__Exercise brief__
Go to the line containing "(** The lines" in the records below and print it and every following line exactly, on through the line containing "c ← arr_get cmd next;", then stop.

--- Record set ---

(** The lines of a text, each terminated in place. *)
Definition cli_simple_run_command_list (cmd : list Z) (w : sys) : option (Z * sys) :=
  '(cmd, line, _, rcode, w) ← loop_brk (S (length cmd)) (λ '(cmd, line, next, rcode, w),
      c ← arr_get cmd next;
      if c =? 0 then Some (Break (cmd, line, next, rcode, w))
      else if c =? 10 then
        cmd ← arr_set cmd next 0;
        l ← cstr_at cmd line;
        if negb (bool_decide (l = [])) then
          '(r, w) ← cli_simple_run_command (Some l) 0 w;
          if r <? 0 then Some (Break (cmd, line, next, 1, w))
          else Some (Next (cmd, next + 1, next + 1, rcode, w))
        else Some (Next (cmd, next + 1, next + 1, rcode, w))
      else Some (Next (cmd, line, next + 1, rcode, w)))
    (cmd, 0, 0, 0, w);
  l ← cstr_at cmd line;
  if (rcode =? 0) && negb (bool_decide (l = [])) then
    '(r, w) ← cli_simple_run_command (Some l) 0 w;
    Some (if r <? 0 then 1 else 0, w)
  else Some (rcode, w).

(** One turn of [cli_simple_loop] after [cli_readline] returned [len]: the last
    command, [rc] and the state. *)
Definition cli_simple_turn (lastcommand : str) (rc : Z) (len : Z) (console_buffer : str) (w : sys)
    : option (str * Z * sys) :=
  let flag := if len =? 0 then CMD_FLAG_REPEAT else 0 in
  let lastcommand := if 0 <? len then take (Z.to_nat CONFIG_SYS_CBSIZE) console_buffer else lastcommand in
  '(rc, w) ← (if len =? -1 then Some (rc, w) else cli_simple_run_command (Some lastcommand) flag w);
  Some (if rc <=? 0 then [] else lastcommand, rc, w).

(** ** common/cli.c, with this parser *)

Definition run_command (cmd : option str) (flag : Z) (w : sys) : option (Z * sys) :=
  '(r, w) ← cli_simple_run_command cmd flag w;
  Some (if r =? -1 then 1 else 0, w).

---
--- Record set ---

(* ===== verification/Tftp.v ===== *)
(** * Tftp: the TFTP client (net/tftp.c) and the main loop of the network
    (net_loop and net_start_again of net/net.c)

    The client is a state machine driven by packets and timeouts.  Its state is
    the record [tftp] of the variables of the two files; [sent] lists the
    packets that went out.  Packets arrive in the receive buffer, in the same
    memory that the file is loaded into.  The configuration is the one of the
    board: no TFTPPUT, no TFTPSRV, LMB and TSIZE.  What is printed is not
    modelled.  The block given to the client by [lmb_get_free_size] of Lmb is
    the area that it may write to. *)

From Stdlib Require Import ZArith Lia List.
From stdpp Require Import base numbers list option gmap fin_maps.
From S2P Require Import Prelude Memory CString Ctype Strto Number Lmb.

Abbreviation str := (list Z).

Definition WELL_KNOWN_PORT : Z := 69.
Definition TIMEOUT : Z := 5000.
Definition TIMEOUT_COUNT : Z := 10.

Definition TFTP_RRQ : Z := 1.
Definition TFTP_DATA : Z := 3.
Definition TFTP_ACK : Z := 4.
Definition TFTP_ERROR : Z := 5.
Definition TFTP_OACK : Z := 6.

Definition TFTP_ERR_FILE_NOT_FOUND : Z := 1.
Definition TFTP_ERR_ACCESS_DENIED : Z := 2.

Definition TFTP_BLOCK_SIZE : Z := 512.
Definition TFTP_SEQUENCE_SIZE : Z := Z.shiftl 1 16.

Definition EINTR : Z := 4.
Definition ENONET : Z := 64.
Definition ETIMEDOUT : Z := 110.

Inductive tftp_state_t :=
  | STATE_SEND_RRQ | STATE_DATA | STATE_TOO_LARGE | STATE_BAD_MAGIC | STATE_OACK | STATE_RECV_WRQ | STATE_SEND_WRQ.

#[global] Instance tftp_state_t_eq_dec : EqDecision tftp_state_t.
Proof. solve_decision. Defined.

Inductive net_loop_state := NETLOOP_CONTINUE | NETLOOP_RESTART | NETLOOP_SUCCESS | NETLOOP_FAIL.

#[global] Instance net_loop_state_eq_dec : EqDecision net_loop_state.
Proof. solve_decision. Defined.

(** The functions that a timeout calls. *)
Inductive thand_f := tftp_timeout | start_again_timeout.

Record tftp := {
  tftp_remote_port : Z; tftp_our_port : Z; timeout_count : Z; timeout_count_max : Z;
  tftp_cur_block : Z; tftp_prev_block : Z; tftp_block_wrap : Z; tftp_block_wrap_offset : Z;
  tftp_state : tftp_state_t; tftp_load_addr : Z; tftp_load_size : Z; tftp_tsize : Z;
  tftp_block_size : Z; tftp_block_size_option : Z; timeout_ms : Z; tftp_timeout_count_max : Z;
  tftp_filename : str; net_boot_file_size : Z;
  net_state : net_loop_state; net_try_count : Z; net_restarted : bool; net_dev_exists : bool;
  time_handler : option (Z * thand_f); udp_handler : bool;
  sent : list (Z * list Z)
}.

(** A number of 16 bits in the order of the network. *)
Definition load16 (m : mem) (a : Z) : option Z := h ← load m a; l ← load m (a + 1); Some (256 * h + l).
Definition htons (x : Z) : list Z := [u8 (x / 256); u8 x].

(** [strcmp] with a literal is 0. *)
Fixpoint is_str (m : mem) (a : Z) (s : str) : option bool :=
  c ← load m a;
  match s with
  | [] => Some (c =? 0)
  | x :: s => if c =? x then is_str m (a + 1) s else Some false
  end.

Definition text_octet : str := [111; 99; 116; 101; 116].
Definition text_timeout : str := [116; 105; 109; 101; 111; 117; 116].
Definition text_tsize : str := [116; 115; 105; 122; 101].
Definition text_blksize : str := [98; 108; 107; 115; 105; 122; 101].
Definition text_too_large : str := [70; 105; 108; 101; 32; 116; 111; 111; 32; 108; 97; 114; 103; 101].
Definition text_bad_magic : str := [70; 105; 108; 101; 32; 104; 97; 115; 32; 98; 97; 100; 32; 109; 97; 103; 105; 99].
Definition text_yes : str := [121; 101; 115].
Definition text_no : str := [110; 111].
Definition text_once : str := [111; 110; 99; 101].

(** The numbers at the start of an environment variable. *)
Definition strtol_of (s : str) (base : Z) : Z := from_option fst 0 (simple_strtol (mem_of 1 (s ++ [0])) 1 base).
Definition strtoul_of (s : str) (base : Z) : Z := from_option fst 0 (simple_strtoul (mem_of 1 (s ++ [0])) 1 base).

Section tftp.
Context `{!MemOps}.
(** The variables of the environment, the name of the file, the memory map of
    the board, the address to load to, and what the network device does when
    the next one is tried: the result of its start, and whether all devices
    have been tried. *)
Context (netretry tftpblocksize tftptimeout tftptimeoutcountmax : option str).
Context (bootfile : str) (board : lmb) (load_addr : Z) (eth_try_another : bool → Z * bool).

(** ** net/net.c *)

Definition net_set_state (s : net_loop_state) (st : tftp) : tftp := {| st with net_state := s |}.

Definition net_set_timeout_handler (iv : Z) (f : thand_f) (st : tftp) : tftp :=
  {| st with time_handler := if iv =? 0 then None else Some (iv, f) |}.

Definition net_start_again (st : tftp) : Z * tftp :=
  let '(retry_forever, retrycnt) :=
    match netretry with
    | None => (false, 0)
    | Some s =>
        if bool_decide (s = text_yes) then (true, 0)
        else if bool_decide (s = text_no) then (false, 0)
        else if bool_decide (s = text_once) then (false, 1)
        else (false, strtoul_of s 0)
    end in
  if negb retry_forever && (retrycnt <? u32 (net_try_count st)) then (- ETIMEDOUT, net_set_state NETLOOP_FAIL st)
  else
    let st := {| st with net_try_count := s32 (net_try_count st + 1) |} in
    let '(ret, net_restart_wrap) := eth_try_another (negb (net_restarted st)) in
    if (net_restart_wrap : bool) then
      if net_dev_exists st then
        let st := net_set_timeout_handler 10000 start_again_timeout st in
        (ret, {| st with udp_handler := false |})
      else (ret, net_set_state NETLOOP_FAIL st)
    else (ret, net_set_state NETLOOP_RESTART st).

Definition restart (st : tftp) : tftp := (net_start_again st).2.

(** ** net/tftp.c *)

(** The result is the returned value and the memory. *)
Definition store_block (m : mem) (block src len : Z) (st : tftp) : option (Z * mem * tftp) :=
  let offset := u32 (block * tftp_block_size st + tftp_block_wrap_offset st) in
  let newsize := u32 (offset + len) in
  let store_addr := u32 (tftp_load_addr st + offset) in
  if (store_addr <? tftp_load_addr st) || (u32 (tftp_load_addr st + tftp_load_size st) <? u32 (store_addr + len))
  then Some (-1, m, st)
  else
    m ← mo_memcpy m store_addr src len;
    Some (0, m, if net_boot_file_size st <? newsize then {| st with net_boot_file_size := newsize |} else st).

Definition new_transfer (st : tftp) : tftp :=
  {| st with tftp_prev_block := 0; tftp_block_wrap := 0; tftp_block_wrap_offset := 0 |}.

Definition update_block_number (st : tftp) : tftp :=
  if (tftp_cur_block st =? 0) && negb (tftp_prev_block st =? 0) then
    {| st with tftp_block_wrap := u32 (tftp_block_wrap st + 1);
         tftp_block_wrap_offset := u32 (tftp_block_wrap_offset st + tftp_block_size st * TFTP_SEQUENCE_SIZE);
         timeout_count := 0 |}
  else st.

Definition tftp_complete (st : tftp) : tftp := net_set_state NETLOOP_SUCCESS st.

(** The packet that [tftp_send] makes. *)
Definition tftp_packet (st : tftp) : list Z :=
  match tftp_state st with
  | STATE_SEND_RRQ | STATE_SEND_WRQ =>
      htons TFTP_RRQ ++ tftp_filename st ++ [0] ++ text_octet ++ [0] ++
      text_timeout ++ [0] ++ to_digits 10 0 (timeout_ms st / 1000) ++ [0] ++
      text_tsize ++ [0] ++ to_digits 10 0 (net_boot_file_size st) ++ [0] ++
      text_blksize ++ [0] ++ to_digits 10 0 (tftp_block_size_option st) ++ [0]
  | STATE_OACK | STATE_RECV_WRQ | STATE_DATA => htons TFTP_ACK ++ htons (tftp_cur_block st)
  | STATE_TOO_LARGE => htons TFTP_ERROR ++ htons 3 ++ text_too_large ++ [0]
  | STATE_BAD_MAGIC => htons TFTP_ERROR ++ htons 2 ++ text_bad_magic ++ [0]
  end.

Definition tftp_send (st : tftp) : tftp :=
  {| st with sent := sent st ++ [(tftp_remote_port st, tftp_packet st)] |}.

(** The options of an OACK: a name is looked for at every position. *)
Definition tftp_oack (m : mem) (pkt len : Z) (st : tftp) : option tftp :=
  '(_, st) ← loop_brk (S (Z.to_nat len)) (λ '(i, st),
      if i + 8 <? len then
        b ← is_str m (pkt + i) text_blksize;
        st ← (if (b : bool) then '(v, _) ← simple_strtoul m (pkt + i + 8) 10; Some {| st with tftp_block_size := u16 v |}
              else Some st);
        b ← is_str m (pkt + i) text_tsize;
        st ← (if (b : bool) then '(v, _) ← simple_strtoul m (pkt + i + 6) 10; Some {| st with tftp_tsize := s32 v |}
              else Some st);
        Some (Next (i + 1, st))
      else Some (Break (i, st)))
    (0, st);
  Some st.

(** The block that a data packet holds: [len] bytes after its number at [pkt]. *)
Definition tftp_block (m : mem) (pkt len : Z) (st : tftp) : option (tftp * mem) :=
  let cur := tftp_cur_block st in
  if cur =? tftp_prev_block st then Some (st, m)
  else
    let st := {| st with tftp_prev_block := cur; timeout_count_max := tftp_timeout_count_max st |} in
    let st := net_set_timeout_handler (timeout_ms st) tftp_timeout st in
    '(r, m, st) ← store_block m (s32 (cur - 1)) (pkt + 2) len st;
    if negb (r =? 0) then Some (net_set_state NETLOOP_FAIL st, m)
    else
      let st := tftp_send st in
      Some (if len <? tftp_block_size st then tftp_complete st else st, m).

---

__Exercise response__
(** The lines of a text, each terminated in place. *)
Definition cli_simple_run_command_list (cmd : list Z) (w : sys) : option (Z * sys) :=
  '(cmd, line, _, rcode, w) ← loop_brk (S (length cmd)) (λ '(cmd, line, next, rcode, w),
      c ← arr_get cmd next;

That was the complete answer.